Saved data entries

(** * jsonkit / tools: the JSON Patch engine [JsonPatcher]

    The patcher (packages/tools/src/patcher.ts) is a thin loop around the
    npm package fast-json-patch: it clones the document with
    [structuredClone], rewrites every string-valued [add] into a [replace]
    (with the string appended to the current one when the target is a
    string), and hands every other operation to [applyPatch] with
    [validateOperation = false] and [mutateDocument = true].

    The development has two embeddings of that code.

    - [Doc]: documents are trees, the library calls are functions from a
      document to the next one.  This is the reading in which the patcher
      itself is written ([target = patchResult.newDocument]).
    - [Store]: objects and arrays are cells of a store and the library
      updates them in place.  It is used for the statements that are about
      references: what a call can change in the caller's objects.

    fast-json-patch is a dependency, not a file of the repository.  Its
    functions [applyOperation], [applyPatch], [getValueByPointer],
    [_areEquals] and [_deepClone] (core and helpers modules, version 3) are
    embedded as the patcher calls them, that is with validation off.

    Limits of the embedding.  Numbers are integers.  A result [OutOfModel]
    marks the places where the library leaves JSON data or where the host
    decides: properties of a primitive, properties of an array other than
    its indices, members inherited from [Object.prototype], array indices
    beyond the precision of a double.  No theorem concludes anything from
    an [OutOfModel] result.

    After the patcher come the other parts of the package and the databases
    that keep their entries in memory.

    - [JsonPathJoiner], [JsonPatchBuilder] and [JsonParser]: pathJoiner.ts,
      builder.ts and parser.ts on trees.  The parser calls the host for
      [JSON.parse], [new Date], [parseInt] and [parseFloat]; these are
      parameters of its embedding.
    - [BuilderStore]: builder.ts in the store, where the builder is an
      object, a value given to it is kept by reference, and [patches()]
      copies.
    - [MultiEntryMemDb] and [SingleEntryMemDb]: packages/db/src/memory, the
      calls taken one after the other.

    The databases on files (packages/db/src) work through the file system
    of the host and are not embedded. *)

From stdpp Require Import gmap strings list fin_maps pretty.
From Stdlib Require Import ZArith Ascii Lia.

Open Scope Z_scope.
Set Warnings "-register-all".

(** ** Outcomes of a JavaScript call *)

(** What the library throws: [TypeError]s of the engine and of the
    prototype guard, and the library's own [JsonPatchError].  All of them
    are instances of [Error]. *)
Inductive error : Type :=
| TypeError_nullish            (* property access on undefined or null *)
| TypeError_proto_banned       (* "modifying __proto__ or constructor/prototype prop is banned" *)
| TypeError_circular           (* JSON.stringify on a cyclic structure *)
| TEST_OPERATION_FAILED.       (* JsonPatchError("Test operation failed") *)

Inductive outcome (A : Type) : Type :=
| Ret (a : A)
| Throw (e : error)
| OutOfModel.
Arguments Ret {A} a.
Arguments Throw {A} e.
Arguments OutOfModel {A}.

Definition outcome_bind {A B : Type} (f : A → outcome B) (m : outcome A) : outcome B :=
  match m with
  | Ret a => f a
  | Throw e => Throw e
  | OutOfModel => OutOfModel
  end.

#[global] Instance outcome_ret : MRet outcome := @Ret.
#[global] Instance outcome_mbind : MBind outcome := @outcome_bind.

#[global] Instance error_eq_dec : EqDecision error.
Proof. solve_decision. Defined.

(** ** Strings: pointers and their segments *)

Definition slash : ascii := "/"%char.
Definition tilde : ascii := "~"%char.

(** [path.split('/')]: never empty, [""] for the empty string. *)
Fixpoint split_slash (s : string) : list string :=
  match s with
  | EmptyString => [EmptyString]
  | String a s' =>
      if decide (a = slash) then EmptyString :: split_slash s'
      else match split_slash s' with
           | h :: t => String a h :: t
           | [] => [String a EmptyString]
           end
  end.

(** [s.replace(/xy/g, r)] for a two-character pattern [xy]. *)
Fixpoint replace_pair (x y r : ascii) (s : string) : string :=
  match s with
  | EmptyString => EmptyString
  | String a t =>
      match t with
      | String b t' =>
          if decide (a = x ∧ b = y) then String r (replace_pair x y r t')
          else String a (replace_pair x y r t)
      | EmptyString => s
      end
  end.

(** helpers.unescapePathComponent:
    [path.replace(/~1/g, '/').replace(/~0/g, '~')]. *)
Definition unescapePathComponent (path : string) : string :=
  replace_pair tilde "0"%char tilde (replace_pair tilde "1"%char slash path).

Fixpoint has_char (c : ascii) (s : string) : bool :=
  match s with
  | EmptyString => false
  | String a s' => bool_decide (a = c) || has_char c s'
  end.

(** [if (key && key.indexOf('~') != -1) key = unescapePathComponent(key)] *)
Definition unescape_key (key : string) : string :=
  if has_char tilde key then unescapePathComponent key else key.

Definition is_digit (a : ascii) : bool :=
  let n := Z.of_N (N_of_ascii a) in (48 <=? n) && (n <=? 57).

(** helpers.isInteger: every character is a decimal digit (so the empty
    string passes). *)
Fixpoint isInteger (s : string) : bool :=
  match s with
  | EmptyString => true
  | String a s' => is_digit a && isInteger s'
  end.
...
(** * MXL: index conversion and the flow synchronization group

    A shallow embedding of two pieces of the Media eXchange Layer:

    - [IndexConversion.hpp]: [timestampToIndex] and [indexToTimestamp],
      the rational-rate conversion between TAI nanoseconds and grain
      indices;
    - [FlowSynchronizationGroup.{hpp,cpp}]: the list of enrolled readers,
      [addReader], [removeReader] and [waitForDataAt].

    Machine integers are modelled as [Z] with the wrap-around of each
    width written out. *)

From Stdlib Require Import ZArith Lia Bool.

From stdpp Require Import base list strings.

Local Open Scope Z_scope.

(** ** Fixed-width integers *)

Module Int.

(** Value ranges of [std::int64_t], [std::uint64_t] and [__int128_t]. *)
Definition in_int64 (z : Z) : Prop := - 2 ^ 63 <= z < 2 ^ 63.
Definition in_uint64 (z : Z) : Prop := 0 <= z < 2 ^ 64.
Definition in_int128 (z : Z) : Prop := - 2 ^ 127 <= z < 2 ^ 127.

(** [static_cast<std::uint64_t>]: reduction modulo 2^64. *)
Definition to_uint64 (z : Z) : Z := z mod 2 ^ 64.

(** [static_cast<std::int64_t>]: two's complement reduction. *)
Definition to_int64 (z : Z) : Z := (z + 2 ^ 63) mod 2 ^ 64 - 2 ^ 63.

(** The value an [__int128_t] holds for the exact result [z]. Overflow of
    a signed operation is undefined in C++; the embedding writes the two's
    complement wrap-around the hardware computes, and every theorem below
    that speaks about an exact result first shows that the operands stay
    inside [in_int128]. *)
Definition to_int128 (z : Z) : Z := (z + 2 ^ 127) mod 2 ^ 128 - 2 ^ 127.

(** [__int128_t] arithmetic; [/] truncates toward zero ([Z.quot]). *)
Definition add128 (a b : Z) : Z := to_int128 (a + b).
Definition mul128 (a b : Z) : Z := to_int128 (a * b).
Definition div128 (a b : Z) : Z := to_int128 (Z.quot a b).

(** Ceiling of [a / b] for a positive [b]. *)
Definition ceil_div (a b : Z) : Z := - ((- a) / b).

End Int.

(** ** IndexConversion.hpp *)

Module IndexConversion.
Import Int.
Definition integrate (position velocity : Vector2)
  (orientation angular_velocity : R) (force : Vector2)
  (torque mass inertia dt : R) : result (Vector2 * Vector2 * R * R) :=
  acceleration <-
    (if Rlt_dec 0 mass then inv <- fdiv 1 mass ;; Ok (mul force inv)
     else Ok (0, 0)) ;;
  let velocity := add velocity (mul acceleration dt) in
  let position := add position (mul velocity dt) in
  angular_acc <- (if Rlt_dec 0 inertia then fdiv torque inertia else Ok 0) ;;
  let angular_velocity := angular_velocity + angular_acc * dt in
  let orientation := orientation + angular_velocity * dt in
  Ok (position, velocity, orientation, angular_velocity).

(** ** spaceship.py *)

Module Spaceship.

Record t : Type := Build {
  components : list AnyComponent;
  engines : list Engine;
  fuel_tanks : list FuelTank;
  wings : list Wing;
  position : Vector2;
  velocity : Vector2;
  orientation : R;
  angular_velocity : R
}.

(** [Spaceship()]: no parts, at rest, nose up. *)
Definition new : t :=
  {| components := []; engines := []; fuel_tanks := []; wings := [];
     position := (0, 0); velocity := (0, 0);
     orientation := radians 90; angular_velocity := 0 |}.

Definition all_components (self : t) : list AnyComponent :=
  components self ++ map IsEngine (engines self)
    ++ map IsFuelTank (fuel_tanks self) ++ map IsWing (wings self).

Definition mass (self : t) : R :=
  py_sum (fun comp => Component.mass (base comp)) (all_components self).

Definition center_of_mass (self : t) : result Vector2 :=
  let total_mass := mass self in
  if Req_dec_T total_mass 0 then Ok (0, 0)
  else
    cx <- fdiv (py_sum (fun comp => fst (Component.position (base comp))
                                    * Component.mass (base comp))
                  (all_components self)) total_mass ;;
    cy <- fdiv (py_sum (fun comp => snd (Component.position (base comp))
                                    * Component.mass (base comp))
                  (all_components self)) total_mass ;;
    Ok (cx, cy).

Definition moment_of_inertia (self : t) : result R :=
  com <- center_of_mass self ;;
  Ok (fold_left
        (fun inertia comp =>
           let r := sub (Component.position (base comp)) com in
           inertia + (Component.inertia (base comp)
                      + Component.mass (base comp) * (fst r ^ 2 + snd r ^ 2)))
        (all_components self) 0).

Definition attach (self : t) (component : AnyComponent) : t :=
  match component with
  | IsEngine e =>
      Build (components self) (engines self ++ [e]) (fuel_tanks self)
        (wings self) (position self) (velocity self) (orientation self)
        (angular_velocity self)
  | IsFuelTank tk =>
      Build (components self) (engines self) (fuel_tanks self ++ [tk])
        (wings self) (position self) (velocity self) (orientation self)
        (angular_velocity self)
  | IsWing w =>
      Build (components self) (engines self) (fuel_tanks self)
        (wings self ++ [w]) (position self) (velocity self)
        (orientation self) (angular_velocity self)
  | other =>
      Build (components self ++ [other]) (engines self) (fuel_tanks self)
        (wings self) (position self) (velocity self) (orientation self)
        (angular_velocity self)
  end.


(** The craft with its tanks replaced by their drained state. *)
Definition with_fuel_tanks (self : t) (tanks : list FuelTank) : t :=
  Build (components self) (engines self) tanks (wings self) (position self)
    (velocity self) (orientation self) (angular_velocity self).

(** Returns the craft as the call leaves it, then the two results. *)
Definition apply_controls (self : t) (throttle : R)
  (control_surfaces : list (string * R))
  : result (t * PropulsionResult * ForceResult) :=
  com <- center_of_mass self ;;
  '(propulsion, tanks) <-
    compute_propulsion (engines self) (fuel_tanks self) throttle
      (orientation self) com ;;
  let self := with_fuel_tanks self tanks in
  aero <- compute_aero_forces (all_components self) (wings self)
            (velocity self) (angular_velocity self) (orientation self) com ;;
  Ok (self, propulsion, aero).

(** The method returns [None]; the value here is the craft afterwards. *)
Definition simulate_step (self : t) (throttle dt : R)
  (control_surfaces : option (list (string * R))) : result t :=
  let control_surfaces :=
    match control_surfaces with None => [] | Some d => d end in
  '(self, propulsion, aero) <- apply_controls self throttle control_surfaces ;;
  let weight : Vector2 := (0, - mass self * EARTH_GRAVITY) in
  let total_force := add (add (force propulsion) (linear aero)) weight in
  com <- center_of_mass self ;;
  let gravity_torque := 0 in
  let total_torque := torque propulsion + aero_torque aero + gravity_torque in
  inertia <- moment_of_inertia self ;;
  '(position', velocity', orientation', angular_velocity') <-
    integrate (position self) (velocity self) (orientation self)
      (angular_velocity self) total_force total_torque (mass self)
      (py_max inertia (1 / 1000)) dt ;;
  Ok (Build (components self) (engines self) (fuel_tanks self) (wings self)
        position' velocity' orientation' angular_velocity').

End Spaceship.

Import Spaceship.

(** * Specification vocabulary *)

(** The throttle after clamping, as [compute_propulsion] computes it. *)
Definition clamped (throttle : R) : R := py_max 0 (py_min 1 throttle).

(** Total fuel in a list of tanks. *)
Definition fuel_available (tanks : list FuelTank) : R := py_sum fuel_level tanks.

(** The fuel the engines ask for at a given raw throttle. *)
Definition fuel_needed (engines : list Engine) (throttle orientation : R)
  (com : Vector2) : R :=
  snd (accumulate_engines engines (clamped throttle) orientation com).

__Your goal__
Retype only the lines above between the line with "Definition mul128 (a" and the line with "position : Vector2;", counting those two lines as well, and keep every character as it is.

__Answer to this problem__
Definition mul128 (a b : Z) : Z := to_int128 (a * b).
Definition div128 (a b : Z) : Z := to_int128 (Z.quot a b).

(** Ceiling of [a / b] for a positive [b]. *)
Definition ceil_div (a b : Z) : Z := - ((- a) / b).

End Int.

(** ** IndexConversion.hpp *)

Module IndexConversion.
Import Int.
Definition integrate (position velocity : Vector2)
  (orientation angular_velocity : R) (force : Vector2)
  (torque mass inertia dt : R) : result (Vector2 * Vector2 * R * R) :=
  acceleration <-
    (if Rlt_dec 0 mass then inv <- fdiv 1 mass ;; Ok (mul force inv)
     else Ok (0, 0)) ;;
  let velocity := add velocity (mul acceleration dt) in
  let position := add position (mul velocity dt) in
  angular_acc <- (if Rlt_dec 0 inertia then fdiv torque inertia else Ok 0) ;;
  let angular_velocity := angular_velocity + angular_acc * dt in
  let orientation := orientation + angular_velocity * dt in
  Ok (position, velocity, orientation, angular_velocity).

(** ** spaceship.py *)

Module Spaceship.

Record t : Type := Build {
  components : list AnyComponent;
  engines : list Engine;
  fuel_tanks : list FuelTank;
  wings : list Wing;
  position : Vector2;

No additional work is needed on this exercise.